Stored data =

────────────────────

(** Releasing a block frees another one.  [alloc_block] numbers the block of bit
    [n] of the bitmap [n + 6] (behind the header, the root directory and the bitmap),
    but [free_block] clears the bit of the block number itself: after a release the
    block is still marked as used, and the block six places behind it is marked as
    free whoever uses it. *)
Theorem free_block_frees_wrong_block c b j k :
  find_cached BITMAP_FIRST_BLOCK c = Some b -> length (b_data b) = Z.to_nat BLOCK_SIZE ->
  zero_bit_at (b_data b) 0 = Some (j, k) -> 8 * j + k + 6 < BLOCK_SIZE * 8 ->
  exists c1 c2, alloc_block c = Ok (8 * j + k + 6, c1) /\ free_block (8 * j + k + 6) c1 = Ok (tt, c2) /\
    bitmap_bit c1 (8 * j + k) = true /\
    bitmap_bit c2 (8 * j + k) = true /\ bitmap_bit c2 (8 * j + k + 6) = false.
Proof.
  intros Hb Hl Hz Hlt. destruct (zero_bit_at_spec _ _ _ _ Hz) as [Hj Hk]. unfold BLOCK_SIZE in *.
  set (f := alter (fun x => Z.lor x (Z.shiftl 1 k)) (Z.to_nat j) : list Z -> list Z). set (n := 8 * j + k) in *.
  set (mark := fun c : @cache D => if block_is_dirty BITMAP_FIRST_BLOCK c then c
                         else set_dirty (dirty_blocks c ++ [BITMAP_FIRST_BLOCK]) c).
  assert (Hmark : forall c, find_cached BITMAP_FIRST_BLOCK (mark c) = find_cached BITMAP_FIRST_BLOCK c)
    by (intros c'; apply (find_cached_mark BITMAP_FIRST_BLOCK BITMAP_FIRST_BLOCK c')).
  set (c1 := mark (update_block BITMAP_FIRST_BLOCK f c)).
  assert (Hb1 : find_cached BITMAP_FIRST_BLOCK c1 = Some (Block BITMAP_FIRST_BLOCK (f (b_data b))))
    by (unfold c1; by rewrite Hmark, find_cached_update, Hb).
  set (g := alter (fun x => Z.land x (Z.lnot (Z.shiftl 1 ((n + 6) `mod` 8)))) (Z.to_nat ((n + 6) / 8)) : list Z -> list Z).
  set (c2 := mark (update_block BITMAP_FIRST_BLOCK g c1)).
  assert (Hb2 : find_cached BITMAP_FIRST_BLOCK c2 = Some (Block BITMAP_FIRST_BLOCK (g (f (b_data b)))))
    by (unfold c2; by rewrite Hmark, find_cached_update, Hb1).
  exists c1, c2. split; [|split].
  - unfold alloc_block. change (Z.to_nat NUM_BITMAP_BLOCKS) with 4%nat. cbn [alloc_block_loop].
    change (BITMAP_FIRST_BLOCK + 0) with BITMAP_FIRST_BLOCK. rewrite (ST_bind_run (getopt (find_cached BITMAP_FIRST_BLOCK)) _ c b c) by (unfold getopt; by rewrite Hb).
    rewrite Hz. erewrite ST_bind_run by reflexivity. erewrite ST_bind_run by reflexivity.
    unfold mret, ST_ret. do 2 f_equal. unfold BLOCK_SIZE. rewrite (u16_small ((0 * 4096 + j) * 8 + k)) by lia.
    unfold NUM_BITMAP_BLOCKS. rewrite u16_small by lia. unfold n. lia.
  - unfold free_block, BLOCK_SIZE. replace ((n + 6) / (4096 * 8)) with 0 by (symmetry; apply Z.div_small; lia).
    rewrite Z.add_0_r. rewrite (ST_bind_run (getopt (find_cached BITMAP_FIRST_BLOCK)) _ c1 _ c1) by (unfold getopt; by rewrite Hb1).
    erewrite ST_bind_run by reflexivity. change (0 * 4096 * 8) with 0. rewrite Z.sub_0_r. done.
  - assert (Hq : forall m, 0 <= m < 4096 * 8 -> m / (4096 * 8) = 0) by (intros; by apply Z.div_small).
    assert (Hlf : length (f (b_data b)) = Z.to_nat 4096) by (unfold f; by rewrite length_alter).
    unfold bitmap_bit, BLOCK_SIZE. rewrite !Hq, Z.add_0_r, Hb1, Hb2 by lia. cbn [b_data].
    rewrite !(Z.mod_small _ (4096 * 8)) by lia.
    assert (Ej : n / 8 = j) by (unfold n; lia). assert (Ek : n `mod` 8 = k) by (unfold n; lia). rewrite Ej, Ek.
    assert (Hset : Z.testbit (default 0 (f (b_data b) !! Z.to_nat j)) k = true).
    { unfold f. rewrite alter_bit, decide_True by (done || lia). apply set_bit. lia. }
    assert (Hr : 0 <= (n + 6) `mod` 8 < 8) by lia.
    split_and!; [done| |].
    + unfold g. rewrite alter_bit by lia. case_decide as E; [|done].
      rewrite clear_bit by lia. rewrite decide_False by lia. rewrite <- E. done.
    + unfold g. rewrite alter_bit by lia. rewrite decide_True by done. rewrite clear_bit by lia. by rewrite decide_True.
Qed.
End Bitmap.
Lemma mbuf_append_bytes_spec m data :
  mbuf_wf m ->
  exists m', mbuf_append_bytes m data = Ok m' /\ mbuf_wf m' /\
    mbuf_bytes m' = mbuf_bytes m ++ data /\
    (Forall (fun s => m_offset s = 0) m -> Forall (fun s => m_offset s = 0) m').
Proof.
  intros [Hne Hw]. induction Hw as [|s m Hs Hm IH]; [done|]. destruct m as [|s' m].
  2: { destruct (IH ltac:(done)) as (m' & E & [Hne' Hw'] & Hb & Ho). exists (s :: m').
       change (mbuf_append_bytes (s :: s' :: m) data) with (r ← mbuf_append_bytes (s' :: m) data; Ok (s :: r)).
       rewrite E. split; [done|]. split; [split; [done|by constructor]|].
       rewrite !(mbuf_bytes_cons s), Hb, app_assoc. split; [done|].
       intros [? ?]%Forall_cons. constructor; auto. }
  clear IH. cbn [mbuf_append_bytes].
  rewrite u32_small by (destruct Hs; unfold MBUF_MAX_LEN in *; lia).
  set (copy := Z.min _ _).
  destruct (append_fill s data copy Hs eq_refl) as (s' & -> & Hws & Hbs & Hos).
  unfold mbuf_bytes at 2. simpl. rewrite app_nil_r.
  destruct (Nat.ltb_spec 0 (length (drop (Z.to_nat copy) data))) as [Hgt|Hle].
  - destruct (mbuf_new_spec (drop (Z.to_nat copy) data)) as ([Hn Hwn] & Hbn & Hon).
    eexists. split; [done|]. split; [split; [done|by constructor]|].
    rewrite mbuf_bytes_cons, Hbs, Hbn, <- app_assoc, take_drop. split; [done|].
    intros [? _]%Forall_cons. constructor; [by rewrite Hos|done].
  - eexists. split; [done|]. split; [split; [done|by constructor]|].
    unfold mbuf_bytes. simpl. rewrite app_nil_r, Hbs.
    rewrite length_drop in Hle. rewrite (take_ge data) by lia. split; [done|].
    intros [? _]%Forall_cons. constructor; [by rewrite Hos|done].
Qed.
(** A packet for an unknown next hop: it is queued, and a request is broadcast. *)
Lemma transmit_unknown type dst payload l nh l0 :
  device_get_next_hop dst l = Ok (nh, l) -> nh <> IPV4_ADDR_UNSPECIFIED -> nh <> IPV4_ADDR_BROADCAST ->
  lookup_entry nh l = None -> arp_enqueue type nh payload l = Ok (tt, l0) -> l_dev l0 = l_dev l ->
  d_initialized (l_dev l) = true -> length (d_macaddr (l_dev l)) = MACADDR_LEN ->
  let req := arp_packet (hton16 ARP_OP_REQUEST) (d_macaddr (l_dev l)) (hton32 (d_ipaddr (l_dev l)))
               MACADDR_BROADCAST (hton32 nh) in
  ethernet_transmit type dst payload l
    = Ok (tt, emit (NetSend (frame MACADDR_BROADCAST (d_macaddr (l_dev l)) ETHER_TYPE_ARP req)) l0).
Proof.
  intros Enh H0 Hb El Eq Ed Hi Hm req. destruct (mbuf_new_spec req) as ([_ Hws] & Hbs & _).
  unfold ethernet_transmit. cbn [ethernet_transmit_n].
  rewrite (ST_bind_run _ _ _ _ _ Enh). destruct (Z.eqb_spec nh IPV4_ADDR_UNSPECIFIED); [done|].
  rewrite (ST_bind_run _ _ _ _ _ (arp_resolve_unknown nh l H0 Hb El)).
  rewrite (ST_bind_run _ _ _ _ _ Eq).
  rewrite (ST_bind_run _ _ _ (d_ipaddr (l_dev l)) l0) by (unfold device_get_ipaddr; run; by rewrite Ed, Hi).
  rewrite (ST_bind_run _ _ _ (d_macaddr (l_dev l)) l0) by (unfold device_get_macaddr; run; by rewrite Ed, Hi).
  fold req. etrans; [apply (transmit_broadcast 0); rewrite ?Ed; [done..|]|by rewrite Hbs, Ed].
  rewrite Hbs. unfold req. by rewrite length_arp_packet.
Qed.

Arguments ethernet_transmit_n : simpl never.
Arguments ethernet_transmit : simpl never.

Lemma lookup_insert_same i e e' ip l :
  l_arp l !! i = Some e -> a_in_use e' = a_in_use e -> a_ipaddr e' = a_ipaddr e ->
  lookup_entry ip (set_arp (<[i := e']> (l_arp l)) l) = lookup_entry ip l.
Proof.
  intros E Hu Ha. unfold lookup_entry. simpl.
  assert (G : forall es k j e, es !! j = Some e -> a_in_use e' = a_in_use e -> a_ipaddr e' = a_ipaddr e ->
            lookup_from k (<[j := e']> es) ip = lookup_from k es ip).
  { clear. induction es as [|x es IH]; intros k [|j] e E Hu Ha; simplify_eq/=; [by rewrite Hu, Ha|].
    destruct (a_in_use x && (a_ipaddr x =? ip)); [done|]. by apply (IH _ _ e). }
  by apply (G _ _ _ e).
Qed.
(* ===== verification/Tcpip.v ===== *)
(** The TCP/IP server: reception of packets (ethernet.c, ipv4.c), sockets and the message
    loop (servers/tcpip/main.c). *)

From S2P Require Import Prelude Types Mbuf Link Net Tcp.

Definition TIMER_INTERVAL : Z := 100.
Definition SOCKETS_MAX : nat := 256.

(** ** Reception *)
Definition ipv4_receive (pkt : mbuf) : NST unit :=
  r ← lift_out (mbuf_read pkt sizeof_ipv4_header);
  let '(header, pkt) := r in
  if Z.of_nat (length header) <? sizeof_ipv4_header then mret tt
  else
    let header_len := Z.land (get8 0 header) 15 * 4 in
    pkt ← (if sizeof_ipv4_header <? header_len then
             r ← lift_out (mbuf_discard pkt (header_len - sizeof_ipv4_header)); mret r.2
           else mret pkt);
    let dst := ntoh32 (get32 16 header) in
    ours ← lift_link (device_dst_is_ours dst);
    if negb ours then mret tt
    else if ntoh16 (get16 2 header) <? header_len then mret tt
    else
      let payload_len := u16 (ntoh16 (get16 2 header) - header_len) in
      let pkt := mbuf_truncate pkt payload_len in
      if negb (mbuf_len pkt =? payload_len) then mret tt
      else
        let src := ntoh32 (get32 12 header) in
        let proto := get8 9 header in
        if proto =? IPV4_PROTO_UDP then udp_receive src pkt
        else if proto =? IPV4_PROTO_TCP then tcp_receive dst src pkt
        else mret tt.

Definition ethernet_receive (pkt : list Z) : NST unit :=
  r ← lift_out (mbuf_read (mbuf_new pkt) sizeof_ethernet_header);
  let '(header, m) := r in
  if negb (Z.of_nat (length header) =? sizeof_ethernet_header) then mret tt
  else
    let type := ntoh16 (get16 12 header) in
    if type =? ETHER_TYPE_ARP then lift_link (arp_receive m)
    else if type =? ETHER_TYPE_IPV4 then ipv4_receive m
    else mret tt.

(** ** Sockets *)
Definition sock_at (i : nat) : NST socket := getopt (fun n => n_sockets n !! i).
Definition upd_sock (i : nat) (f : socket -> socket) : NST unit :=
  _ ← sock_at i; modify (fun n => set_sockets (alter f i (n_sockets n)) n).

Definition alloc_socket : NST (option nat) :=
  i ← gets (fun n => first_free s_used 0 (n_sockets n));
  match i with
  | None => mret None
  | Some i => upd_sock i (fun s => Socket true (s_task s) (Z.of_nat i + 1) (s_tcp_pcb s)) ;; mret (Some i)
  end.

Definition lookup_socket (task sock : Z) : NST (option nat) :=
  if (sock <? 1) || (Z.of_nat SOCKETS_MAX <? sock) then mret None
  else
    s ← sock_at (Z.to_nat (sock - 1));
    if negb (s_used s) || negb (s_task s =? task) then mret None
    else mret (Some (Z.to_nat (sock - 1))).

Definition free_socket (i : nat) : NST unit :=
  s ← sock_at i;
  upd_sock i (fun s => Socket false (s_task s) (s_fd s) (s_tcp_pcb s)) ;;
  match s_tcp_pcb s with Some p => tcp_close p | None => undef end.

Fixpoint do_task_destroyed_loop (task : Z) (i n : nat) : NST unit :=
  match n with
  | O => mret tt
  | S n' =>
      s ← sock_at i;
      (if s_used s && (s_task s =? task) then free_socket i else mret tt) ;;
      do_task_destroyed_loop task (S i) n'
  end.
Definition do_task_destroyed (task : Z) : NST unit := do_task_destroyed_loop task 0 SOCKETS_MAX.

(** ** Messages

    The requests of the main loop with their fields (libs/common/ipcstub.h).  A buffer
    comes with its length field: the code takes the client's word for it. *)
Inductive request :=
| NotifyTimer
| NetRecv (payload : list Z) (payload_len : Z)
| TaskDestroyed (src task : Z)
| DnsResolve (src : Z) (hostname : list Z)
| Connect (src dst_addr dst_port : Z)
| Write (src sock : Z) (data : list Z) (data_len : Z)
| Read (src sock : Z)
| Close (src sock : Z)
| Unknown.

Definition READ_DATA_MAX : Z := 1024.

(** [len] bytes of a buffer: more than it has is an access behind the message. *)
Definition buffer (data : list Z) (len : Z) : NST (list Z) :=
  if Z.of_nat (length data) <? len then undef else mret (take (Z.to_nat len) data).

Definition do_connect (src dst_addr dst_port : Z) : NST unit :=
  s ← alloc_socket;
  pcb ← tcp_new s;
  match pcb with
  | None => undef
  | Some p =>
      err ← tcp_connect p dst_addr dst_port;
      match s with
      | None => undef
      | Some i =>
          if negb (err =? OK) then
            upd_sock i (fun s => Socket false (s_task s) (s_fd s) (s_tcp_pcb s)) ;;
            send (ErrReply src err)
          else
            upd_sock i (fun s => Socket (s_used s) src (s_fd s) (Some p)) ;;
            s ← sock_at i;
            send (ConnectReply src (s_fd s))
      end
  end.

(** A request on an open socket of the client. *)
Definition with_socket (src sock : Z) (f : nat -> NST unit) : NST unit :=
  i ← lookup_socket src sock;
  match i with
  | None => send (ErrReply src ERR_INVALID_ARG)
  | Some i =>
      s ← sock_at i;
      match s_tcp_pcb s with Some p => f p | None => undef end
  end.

────────────────────

What you should do =
Search the records above for "erewrite" and copy every line that has it.

Solution to the problem =
    rewrite Hz. erewrite ST_bind_run by reflexivity. erewrite ST_bind_run by reflexivity.
    erewrite ST_bind_run by reflexivity. change (0 * 4096 * 8) with 0. rewrite Z.sub_0_r. done.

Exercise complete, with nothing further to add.